**INSTRUCTIONS TO FOLLOW**
Restate word for word the lines of the records below, starting at the line that contains "Lemma standing_iff inp" and ending at the line that contains "intros H1 H2", with both of those lines included and nothing else.

Stored items

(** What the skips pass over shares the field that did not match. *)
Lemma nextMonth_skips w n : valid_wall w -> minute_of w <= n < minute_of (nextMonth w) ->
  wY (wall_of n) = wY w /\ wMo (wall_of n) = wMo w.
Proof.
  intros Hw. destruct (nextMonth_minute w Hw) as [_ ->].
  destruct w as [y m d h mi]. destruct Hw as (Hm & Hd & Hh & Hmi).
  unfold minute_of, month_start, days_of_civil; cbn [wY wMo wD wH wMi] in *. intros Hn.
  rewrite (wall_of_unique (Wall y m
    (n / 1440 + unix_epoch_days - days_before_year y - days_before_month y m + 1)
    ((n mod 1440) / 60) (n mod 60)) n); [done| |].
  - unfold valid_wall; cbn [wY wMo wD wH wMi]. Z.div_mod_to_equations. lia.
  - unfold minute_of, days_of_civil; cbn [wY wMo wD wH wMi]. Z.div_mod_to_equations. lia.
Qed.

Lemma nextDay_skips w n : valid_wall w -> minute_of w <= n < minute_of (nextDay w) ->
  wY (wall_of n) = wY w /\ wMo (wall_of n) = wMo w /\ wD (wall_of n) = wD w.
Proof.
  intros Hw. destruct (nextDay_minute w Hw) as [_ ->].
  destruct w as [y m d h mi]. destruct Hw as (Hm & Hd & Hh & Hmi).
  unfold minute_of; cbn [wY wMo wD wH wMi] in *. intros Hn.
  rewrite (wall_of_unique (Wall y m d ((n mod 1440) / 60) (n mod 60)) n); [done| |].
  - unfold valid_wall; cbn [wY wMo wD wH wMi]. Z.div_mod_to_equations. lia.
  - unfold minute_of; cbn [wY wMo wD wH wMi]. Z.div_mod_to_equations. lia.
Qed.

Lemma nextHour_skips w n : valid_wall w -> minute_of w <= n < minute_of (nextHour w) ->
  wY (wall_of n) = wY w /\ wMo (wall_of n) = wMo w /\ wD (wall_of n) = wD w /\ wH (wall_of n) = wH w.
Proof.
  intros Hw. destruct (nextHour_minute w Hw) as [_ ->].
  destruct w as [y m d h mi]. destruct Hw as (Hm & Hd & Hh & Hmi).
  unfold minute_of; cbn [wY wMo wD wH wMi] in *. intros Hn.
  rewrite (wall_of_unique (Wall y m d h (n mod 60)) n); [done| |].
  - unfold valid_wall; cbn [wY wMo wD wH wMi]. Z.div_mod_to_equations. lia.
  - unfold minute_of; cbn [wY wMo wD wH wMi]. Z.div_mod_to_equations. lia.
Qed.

==

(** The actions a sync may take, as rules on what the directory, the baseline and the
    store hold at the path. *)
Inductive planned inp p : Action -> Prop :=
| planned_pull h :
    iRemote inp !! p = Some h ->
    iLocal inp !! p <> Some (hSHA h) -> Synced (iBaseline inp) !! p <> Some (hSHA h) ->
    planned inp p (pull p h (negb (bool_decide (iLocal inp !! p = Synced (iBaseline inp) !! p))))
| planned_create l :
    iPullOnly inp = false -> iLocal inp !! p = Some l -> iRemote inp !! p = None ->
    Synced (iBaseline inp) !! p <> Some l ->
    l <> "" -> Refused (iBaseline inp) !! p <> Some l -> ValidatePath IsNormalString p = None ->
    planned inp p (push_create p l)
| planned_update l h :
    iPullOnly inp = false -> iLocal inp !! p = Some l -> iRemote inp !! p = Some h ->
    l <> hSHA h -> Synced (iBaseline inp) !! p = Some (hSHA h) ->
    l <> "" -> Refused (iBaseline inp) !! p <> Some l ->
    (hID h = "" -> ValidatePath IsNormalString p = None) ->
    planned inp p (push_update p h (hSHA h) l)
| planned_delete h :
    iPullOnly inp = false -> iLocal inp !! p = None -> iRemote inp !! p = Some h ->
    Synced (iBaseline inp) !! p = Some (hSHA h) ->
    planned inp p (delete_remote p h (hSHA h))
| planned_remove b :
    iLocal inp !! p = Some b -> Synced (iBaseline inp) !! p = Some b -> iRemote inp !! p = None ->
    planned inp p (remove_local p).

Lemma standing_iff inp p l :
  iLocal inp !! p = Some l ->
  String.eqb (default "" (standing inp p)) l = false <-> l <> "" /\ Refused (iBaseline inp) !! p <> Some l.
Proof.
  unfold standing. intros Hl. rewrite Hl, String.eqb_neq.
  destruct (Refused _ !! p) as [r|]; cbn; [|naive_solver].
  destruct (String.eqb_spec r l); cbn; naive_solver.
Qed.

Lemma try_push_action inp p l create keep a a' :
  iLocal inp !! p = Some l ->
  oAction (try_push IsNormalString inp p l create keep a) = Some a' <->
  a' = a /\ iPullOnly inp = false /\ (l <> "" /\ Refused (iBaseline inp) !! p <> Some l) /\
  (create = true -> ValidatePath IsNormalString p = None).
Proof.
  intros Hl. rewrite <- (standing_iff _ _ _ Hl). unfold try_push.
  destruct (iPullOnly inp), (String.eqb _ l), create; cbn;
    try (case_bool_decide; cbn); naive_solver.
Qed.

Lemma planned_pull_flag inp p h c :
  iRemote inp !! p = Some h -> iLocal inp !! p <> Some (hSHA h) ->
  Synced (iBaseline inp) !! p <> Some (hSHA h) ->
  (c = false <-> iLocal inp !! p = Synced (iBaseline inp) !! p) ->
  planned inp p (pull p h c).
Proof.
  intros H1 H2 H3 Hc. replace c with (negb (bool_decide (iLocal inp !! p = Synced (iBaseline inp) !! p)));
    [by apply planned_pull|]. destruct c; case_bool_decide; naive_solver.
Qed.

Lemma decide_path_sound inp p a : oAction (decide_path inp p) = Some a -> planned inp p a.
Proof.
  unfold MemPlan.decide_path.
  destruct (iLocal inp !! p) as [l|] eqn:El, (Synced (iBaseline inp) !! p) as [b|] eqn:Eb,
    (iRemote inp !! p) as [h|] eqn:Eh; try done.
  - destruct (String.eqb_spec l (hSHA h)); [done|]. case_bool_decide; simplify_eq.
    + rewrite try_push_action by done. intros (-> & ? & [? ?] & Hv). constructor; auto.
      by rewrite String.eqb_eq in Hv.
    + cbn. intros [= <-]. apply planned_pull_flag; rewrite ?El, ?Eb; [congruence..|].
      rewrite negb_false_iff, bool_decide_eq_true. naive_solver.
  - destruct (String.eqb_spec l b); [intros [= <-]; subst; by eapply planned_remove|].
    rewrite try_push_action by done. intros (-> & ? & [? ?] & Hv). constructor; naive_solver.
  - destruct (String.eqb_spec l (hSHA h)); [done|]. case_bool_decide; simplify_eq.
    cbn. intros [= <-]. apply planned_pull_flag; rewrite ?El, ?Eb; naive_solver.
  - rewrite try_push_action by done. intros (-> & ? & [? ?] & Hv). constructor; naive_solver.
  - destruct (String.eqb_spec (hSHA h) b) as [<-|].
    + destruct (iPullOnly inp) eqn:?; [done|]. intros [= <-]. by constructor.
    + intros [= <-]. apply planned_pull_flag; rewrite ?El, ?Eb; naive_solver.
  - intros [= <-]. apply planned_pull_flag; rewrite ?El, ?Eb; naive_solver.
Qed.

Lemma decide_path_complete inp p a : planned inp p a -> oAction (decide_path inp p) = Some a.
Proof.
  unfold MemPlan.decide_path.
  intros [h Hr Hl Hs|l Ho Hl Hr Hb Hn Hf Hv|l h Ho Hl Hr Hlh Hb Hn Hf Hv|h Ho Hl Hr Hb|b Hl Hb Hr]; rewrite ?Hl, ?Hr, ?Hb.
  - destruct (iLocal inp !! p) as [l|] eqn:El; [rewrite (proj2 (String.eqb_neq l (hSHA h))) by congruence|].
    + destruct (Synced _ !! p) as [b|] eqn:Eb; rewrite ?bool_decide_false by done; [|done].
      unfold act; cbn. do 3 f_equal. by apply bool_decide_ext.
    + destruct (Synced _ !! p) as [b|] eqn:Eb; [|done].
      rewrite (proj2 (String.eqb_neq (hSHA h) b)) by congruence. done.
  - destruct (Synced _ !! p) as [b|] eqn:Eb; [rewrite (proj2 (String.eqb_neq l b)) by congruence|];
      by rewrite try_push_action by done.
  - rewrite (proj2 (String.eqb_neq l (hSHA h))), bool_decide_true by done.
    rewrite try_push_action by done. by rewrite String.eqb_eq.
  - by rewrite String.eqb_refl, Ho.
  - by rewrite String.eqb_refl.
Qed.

* * *

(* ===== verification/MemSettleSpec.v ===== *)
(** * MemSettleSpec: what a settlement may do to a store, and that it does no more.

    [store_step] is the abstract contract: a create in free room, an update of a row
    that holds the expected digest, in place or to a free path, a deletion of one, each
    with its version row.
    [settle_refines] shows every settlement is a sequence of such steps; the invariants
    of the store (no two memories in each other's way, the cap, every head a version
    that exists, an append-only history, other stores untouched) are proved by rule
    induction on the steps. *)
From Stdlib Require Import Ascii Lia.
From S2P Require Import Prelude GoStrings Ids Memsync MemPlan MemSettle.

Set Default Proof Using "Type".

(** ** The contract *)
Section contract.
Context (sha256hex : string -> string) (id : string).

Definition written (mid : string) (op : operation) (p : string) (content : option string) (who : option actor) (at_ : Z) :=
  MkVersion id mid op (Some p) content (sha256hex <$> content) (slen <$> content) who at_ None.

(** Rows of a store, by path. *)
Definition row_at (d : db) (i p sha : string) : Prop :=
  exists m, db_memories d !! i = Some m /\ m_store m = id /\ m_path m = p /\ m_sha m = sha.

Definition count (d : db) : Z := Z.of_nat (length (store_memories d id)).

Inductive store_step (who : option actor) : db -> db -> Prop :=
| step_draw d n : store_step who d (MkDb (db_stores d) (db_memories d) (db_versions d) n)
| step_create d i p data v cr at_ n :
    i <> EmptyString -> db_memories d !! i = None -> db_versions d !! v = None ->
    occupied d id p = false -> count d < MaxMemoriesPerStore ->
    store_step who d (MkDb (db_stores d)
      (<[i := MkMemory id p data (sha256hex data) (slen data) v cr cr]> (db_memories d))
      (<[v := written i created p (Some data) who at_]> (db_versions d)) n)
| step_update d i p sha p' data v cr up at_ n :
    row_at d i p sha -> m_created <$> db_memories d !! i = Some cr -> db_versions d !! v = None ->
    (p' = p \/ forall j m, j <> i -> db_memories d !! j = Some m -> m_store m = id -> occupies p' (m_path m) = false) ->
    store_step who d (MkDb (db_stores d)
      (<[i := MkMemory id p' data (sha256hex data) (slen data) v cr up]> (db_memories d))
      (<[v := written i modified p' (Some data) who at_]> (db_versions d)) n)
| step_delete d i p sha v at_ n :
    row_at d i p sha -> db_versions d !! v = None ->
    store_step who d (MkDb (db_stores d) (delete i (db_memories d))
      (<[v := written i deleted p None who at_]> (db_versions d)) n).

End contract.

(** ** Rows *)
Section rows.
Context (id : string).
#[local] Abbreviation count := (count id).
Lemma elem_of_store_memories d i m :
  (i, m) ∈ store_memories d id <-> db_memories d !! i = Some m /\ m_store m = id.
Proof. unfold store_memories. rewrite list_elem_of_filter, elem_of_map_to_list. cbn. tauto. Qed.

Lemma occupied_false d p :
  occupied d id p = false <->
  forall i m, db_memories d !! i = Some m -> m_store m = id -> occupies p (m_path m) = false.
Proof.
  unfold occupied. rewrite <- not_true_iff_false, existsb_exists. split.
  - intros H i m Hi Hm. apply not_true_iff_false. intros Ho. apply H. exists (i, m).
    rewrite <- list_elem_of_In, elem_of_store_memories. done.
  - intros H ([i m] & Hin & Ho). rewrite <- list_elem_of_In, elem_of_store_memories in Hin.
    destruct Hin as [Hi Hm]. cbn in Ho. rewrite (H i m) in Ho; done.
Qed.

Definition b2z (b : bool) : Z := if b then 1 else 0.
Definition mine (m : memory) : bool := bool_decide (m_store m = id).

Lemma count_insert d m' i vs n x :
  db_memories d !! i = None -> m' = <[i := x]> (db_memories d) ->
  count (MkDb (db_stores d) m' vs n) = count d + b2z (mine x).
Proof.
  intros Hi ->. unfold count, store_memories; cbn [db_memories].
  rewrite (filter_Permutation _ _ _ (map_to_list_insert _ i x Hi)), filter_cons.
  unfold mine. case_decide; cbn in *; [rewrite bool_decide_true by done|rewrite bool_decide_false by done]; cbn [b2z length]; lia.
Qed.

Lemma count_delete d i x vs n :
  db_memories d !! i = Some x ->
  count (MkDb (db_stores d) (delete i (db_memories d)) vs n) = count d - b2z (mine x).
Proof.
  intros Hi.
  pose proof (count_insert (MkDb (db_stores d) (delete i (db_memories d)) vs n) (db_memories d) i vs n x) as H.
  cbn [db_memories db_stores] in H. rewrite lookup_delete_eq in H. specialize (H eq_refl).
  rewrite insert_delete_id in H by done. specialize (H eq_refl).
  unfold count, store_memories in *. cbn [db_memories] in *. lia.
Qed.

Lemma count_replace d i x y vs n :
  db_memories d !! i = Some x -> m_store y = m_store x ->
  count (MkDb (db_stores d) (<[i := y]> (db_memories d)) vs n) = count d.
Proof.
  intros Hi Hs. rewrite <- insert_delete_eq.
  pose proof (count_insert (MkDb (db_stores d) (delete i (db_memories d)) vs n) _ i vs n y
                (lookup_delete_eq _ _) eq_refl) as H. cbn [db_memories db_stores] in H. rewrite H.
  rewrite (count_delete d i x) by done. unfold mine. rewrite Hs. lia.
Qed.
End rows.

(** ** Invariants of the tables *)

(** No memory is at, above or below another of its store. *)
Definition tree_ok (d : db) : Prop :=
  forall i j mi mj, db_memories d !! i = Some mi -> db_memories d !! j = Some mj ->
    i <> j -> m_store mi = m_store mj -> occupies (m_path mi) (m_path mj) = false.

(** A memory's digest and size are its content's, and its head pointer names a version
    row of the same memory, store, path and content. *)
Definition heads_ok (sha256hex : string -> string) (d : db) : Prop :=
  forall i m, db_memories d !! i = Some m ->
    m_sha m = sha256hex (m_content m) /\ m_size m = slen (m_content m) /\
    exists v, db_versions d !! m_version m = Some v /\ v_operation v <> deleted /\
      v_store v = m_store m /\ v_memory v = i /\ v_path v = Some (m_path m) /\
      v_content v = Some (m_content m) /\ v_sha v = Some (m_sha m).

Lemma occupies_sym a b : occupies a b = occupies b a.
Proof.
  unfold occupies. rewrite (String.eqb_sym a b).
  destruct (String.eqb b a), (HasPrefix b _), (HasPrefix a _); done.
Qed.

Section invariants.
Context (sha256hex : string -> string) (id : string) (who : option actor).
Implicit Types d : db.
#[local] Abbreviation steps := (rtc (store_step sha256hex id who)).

**TASK ANSWER**
Lemma standing_iff inp p l :
  iLocal inp !! p = Some l ->
  String.eqb (default "" (standing inp p)) l = false <-> l <> "" /\ Refused (iBaseline inp) !! p <> Some l.
Proof.
  unfold standing. intros Hl. rewrite Hl, String.eqb_neq.
  destruct (Refused _ !! p) as [r|]; cbn; [|naive_solver].
  destruct (String.eqb_spec r l); cbn; naive_solver.
Qed.

Lemma try_push_action inp p l create keep a a' :
  iLocal inp !! p = Some l ->
  oAction (try_push IsNormalString inp p l create keep a) = Some a' <->
  a' = a /\ iPullOnly inp = false /\ (l <> "" /\ Refused (iBaseline inp) !! p <> Some l) /\
  (create = true -> ValidatePath IsNormalString p = None).
Proof.
  intros Hl. rewrite <- (standing_iff _ _ _ Hl). unfold try_push.
  destruct (iPullOnly inp), (String.eqb _ l), create; cbn;
    try (case_bool_decide; cbn); naive_solver.
Qed.

Lemma planned_pull_flag inp p h c :
  iRemote inp !! p = Some h -> iLocal inp !! p <> Some (hSHA h) ->
  Synced (iBaseline inp) !! p <> Some (hSHA h) ->
  (c = false <-> iLocal inp !! p = Synced (iBaseline inp) !! p) ->
  planned inp p (pull p h c).
Proof.
  intros H1 H2 H3 Hc. replace c with (negb (bool_decide (iLocal inp !! p = Synced (iBaseline inp) !! p)));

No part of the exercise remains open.